Stored items:
"""

(** * TheNewsAPI MCP server: gateway (thenewsapi_client.py) and tool facade (server.py)

    A shallow embedding of the two Python modules

      - [thenewsapi_mcp/thenewsapi_client.py]  (class [TheNewsAPIClient])
      - [thenewsapi_mcp/server.py]             (tools [search], [get_article])

    Python values are embedded in one dynamically typed universe [pyval];
    exceptions are an error monad; the calls made through [requests.get] are
    recorded in a log that is threaded through every gateway operation, and the
    upstream service is an arbitrary function from requests to replies. *)

From Stdlib Require Import String Ascii ZArith NArith List Bool Lia.
From Stdlib Require Import Floats.SpecFloat.
Import ListNotations.

Set Warnings "-register-all".
Local Open Scope Z_scope.

(* ------------------------------------------------------------------------- *)
(** ** Python strings *)
(* ------------------------------------------------------------------------- *)

(** A Python [str] is a sequence of Unicode code points. *)
Definition codepoint := N.
Definition pystr := list codepoint.

(** ASCII literals of the source, as code point sequences. *)
Definition str (s : string) : pystr := map N_of_ascii (list_ascii_of_string s).
Arguments str s%_string.

Fixpoint pystr_eqb (a b : pystr) : bool :=
  match a, b with
  | [], [] => true
  | x :: a', y :: b' => (x =? y)%N && pystr_eqb a' b'
  | _, _ => false
  end.

(** [len(s)] *)
Definition len (s : pystr) : Z := Z.of_nat (length s).

(** The characters removed by [str.strip()] without argument: the code points
    for which [str.isspace()] holds. *)
Definition is_whitespace (c : codepoint) : bool :=
  ((0x09 <=? c) && (c <=? 0x0D) ||
   (0x1C <=? c) && (c <=? 0x20) ||
   (c =? 0x85) || (c =? 0xA0) || (c =? 0x1680) ||
   (0x2000 <=? c) && (c <=? 0x200A) ||
   (c =? 0x2028) || (c =? 0x2029) || (c =? 0x202F) || (c =? 0x205F) ||
   (c =? 0x3000))%N.

Fixpoint lstrip (s : pystr) : pystr :=
  match s with
  | [] => []
  | c :: s' => if is_whitespace c then lstrip s' else s
  end.

Definition rstrip (s : pystr) : pystr := rev (lstrip (rev s)).

(** [s.strip()] *)
Definition strip (s : pystr) : pystr := rstrip (lstrip s).

(** [s[:n]] for a non-negative constant [n] *)
Definition slice_to (n : nat) (s : pystr) : pystr := firstn n s.

Fixpoint is_prefix (p s : pystr) : bool :=
  match p, s with
  | [], _ => true
  | x :: p', y :: s' => (x =? y)%N && is_prefix p' s'
  | _ :: _, [] => false
  end.

(** [p in s] for two strings: substring test *)
Fixpoint is_substring (p s : pystr) : bool :=
  match s with
  | [] => is_prefix p []
  | _ :: s' => is_prefix p s || is_substring p s'
  end.

(* ------------------------------------------------------------------------- *)
(** ** Python values *)
(* ------------------------------------------------------------------------- *)

(** The values that flow through the two modules: what [response.json()]
    produces, the parameter dictionaries, the articles and the envelopes.
    A [dict] is kept as an association list in insertion order; a lookup takes
    the first binding of the key. *)
Inductive pyval : Type :=
| PNone
| PBool (b : bool)
| PInt (z : Z)
| PFloat (f : spec_float)
| PStr (s : pystr)
| PList (l : list pyval)
| PDict (d : list (pystr * pyval)).

Definition pydict := list (pystr * pyval).

(** Truth value of an object, as tested by [if x], [not x] and [x if c else y]. *)
Definition truthy (v : pyval) : bool :=
  match v with
  | PNone => false
  | PBool b => b
  | PInt z => negb (z =? 0)
  | PFloat (S754_zero _) => false
  | PFloat _ => true
  | PStr s => negb (pystr_eqb s [])
  | PList l => match l with [] => false | _ => true end
  | PDict d => match d with [] => false | _ => true end
  end.

Fixpoint dict_lookup (k : pystr) (d : pydict) : option pyval :=
  match d with
  | [] => None
  | (k', v) :: d' => if pystr_eqb k k' then Some v else dict_lookup k d'
  end.

Definition dict_mem (k : pystr) (d : pydict) : bool :=
  match dict_lookup k d with Some _ => true | None => false end.

(** [d[k] = v]: overwrite the binding in place, or add it at the end. *)
Fixpoint dict_set (k : pystr) (v : pyval) (d : pydict) : pydict :=
  match d with
  | [] => [(k, v)]
  | (k', v') :: d' =>
      if pystr_eqb k k' then (k', v) :: d' else (k', v') :: dict_set k v d'
  end.

Definition dict_keys (d : pydict) : list pystr := map fst d.

(* ------------------------------------------------------------------------- *)
(** ** Exceptions *)
(* ------------------------------------------------------------------------- *)

(** The exceptions the two modules can meet. *)
Inductive exn : Type :=
| Timeout            (* requests.exceptions.Timeout *)
| ConnectionError    (* requests.exceptions.ConnectionError *)
| HTTPError          (* requests.exceptions.HTTPError, from raise_for_status *)
| RequestException   (* any other requests.exceptions.RequestException *)
| JSONDecodeError    (* from response.json() on a body that is not JSON *)
| KeyError
| TypeError
| AttributeError.

(** The classes named in the [except] clauses. *)
Inductive exn_class : Type :=
| CTimeout | CConnectionError | CHTTPError | CRequestException
| CValueError | CException.

(** [isinstance(e, c)], following the class hierarchy of [requests] and of the
    built-in exceptions. *)
Definition isinstance (e : exn) (c : exn_class) : bool :=
  match c, e with
  | CException, _ => true
  | CTimeout, Timeout => true
  | CConnectionError, ConnectionError => true
  | CHTTPError, HTTPError => true
  | CRequestException,
    (Timeout | ConnectionError | HTTPError | RequestException | JSONDecodeError) => true
  | CValueError, JSONDecodeError => true
  | _, _ => false
  end.

Inductive result (A : Type) : Type :=
| Ret (a : A)
| Raise (e : exn).
Arguments Ret {A} a.
Arguments Raise {A} e.

Definition rbind {A B} (r : result A) (k : A -> result B) : result B :=
  match r with
  | Ret a => k a
  | Raise e => Raise e
  end.

Declare Scope result_scope.
Delimit Scope result_scope with R.
Notation "x <- e ;; k" := (rbind e (fun x => k))
  (at level 61, e at next level, right associativity) : result_scope.
Notation "e ;; k" := (rbind e (fun _ => k))
  (at level 61, right associativity) : result_scope.

(* ------------------------------------------------------------------------- *)
(** ** Operations on dynamically typed values *)
(* ------------------------------------------------------------------------- *)

(** [k in x] *)
Definition py_in (k : pystr) (x : pyval) : result bool :=
  match x with
  | PDict d => Ret (dict_mem k d)
  | PList l =>
      Ret (existsb (fun v => match v with PStr s => pystr_eqb k s | _ => false end) l)
  | PStr s => Ret (is_substring k s)
  | _ => Raise TypeError
  end.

"""

### Task instructions
Make an exact transcription of the entries above.

### Solution to this problem
(** * TheNewsAPI MCP server: gateway (thenewsapi_client.py) and tool facade (server.py)

    A shallow embedding of the two Python modules

      - [thenewsapi_mcp/thenewsapi_client.py]  (class [TheNewsAPIClient])
      - [thenewsapi_mcp/server.py]             (tools [search], [get_article])

    Python values are embedded in one dynamically typed universe [pyval];
    exceptions are an error monad; the calls made through [requests.get] are
    recorded in a log that is threaded through every gateway operation, and the
    upstream service is an arbitrary function from requests to replies. *)

From Stdlib Require Import String Ascii ZArith NArith List Bool Lia.
From Stdlib Require Import Floats.SpecFloat.
Import ListNotations.

Set Warnings "-register-all".
Local Open Scope Z_scope.

(* ------------------------------------------------------------------------- *)
(** ** Python strings *)
(* ------------------------------------------------------------------------- *)

(** A Python [str] is a sequence of Unicode code points. *)
Definition codepoint := N.
Definition pystr := list codepoint.

(** ASCII literals of the source, as code point sequences. *)
Definition str (s : string) : pystr := map N_of_ascii (list_ascii_of_string s).
Arguments str s%_string.

Fixpoint pystr_eqb (a b : pystr) : bool :=
  match a, b with
  | [], [] => true
  | x :: a', y :: b' => (x =? y)%N && pystr_eqb a' b'
  | _, _ => false
  end.

(** [len(s)] *)
Definition len (s : pystr) : Z := Z.of_nat (length s).

(** The characters removed by [str.strip()] without argument: the code points
    for which [str.isspace()] holds. *)
Definition is_whitespace (c : codepoint) : bool :=
  ((0x09 <=? c) && (c <=? 0x0D) ||
   (0x1C <=? c) && (c <=? 0x20) ||
   (c =? 0x85) || (c =? 0xA0) || (c =? 0x1680) ||
   (0x2000 <=? c) && (c <=? 0x200A) ||
   (c =? 0x2028) || (c =? 0x2029) || (c =? 0x202F) || (c =? 0x205F) ||
   (c =? 0x3000))%N.

Fixpoint lstrip (s : pystr) : pystr :=
  match s with
  | [] => []
  | c :: s' => if is_whitespace c then lstrip s' else s
  end.

Definition rstrip (s : pystr) : pystr := rev (lstrip (rev s)).

(** [s.strip()] *)
Definition strip (s : pystr) : pystr := rstrip (lstrip s).

(** [s[:n]] for a non-negative constant [n] *)
Definition slice_to (n : nat) (s : pystr) : pystr := firstn n s.

Fixpoint is_prefix (p s : pystr) : bool :=
  match p, s with
  | [], _ => true
  | x :: p', y :: s' => (x =? y)%N && is_prefix p' s'
  | _ :: _, [] => false
  end.

(** [p in s] for two strings: substring test *)
Fixpoint is_substring (p s : pystr) : bool :=
  match s with
  | [] => is_prefix p []
  | _ :: s' => is_prefix p s || is_substring p s'
  end.

(* ------------------------------------------------------------------------- *)
(** ** Python values *)
(* ------------------------------------------------------------------------- *)

(** The values that flow through the two modules: what [response.json()]
    produces, the parameter dictionaries, the articles and the envelopes.
    A [dict] is kept as an association list in insertion order; a lookup takes
    the first binding of the key. *)
Inductive pyval : Type :=
| PNone
| PBool (b : bool)
| PInt (z : Z)
| PFloat (f : spec_float)
| PStr (s : pystr)
| PList (l : list pyval)
| PDict (d : list (pystr * pyval)).

Definition pydict := list (pystr * pyval).

(** Truth value of an object, as tested by [if x], [not x] and [x if c else y]. *)
Definition truthy (v : pyval) : bool :=
  match v with
  | PNone => false
  | PBool b => b
  | PInt z => negb (z =? 0)
  | PFloat (S754_zero _) => false
  | PFloat _ => true
  | PStr s => negb (pystr_eqb s [])
  | PList l => match l with [] => false | _ => true end
  | PDict d => match d with [] => false | _ => true end
  end.

Fixpoint dict_lookup (k : pystr) (d : pydict) : option pyval :=
  match d with
  | [] => None
  | (k', v) :: d' => if pystr_eqb k k' then Some v else dict_lookup k d'
  end.

Definition dict_mem (k : pystr) (d : pydict) : bool :=
  match dict_lookup k d with Some _ => true | None => false end.

(** [d[k] = v]: overwrite the binding in place, or add it at the end. *)
Fixpoint dict_set (k : pystr) (v : pyval) (d : pydict) : pydict :=
  match d with
  | [] => [(k, v)]
  | (k', v') :: d' =>
      if pystr_eqb k k' then (k', v) :: d' else (k', v') :: dict_set k v d'
  end.

Definition dict_keys (d : pydict) : list pystr := map fst d.

(* ------------------------------------------------------------------------- *)
(** ** Exceptions *)
(* ------------------------------------------------------------------------- *)

(** The exceptions the two modules can meet. *)
Inductive exn : Type :=
| Timeout            (* requests.exceptions.Timeout *)
| ConnectionError    (* requests.exceptions.ConnectionError *)
| HTTPError          (* requests.exceptions.HTTPError, from raise_for_status *)
| RequestException   (* any other requests.exceptions.RequestException *)
| JSONDecodeError    (* from response.json() on a body that is not JSON *)
| KeyError
| TypeError
| AttributeError.

(** The classes named in the [except] clauses. *)
Inductive exn_class : Type :=
| CTimeout | CConnectionError | CHTTPError | CRequestException
| CValueError | CException.

(** [isinstance(e, c)], following the class hierarchy of [requests] and of the
    built-in exceptions. *)
Definition isinstance (e : exn) (c : exn_class) : bool :=
  match c, e with
  | CException, _ => true
  | CTimeout, Timeout => true
  | CConnectionError, ConnectionError => true
  | CHTTPError, HTTPError => true
  | CRequestException,
    (Timeout | ConnectionError | HTTPError | RequestException | JSONDecodeError) => true
  | CValueError, JSONDecodeError => true
  | _, _ => false
  end.

Inductive result (A : Type) : Type :=
| Ret (a : A)
| Raise (e : exn).
Arguments Ret {A} a.
Arguments Raise {A} e.

Definition rbind {A B} (r : result A) (k : A -> result B) : result B :=
  match r with
  | Ret a => k a
  | Raise e => Raise e
  end.

Declare Scope result_scope.
Delimit Scope result_scope with R.
Notation "x <- e ;; k" := (rbind e (fun x => k))
  (at level 61, e at next level, right associativity) : result_scope.
Notation "e ;; k" := (rbind e (fun _ => k))
  (at level 61, right associativity) : result_scope.

(* ------------------------------------------------------------------------- *)
(** ** Operations on dynamically typed values *)
(* ------------------------------------------------------------------------- *)

(** [k in x] *)
Definition py_in (k : pystr) (x : pyval) : result bool :=
  match x with
  | PDict d => Ret (dict_mem k d)
  | PList l =>
      Ret (existsb (fun v => match v with PStr s => pystr_eqb k s | _ => false end) l)
  | PStr s => Ret (is_substring k s)
  | _ => Raise TypeError
  end.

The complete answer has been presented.